[[ Input material open ]]

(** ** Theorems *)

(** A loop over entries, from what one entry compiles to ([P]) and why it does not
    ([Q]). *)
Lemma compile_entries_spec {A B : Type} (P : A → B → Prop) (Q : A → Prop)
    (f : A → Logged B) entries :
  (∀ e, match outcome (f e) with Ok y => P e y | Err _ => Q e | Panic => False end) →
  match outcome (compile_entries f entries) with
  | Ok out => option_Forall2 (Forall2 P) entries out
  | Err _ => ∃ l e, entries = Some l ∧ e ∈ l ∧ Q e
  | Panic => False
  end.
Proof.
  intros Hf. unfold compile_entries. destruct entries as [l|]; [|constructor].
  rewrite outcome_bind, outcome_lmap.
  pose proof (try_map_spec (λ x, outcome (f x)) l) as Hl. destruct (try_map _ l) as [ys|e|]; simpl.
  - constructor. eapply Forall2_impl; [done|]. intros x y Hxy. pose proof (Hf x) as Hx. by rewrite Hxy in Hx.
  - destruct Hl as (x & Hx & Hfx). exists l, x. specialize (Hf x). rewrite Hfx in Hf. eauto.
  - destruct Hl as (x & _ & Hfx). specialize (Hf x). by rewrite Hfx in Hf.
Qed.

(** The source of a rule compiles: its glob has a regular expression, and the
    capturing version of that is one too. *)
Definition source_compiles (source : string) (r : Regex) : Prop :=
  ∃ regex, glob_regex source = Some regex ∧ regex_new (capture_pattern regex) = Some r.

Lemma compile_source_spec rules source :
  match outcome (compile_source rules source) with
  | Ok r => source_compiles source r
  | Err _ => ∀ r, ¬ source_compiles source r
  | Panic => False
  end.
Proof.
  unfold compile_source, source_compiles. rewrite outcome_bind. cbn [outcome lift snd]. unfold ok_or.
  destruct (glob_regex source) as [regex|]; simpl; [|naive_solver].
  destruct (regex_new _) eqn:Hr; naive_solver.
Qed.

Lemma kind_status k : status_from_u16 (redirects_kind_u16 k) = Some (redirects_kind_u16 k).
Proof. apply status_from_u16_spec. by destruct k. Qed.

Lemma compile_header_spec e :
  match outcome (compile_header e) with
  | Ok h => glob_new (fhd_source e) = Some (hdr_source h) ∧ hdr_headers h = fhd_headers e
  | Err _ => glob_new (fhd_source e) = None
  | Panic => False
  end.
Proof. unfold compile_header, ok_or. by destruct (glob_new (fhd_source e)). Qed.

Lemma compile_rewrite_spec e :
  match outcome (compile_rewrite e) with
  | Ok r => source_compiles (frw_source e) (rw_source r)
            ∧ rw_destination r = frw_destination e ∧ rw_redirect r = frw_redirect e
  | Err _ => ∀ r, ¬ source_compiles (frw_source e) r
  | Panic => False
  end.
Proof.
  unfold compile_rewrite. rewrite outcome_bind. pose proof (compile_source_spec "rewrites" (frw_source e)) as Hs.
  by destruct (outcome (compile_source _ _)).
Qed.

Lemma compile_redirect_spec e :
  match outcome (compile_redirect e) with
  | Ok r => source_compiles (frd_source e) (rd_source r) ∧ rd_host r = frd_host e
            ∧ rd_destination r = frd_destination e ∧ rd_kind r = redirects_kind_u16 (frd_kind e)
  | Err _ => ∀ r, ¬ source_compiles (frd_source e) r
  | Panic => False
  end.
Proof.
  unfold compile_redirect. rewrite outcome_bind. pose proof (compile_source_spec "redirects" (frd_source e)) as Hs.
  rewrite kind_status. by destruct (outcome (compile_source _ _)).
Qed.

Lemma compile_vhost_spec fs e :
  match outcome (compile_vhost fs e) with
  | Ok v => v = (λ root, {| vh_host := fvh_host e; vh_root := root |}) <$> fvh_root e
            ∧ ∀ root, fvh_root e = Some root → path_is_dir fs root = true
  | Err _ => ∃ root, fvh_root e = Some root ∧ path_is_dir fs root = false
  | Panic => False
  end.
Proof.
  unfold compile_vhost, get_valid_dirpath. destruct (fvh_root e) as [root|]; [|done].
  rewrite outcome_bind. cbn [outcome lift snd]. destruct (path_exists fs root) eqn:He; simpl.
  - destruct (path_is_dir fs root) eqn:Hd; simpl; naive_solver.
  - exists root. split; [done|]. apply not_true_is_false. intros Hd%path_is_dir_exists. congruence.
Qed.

[[ Input material closed ]]

What the task requires = Going back over the entries above, copy word for word every line from the one that has "(frw_source e) r" on through the one that has "match outcome (compile_redirect e) with".

Your solution =
  | Err _ => ∀ r, ¬ source_compiles (frw_source e) r
  | Panic => False
  end.
Proof.
  unfold compile_rewrite. rewrite outcome_bind. pose proof (compile_source_spec "rewrites" (frw_source e)) as Hs.
  by destruct (outcome (compile_source _ _)).
Qed.

Lemma compile_redirect_spec e :
  match outcome (compile_redirect e) with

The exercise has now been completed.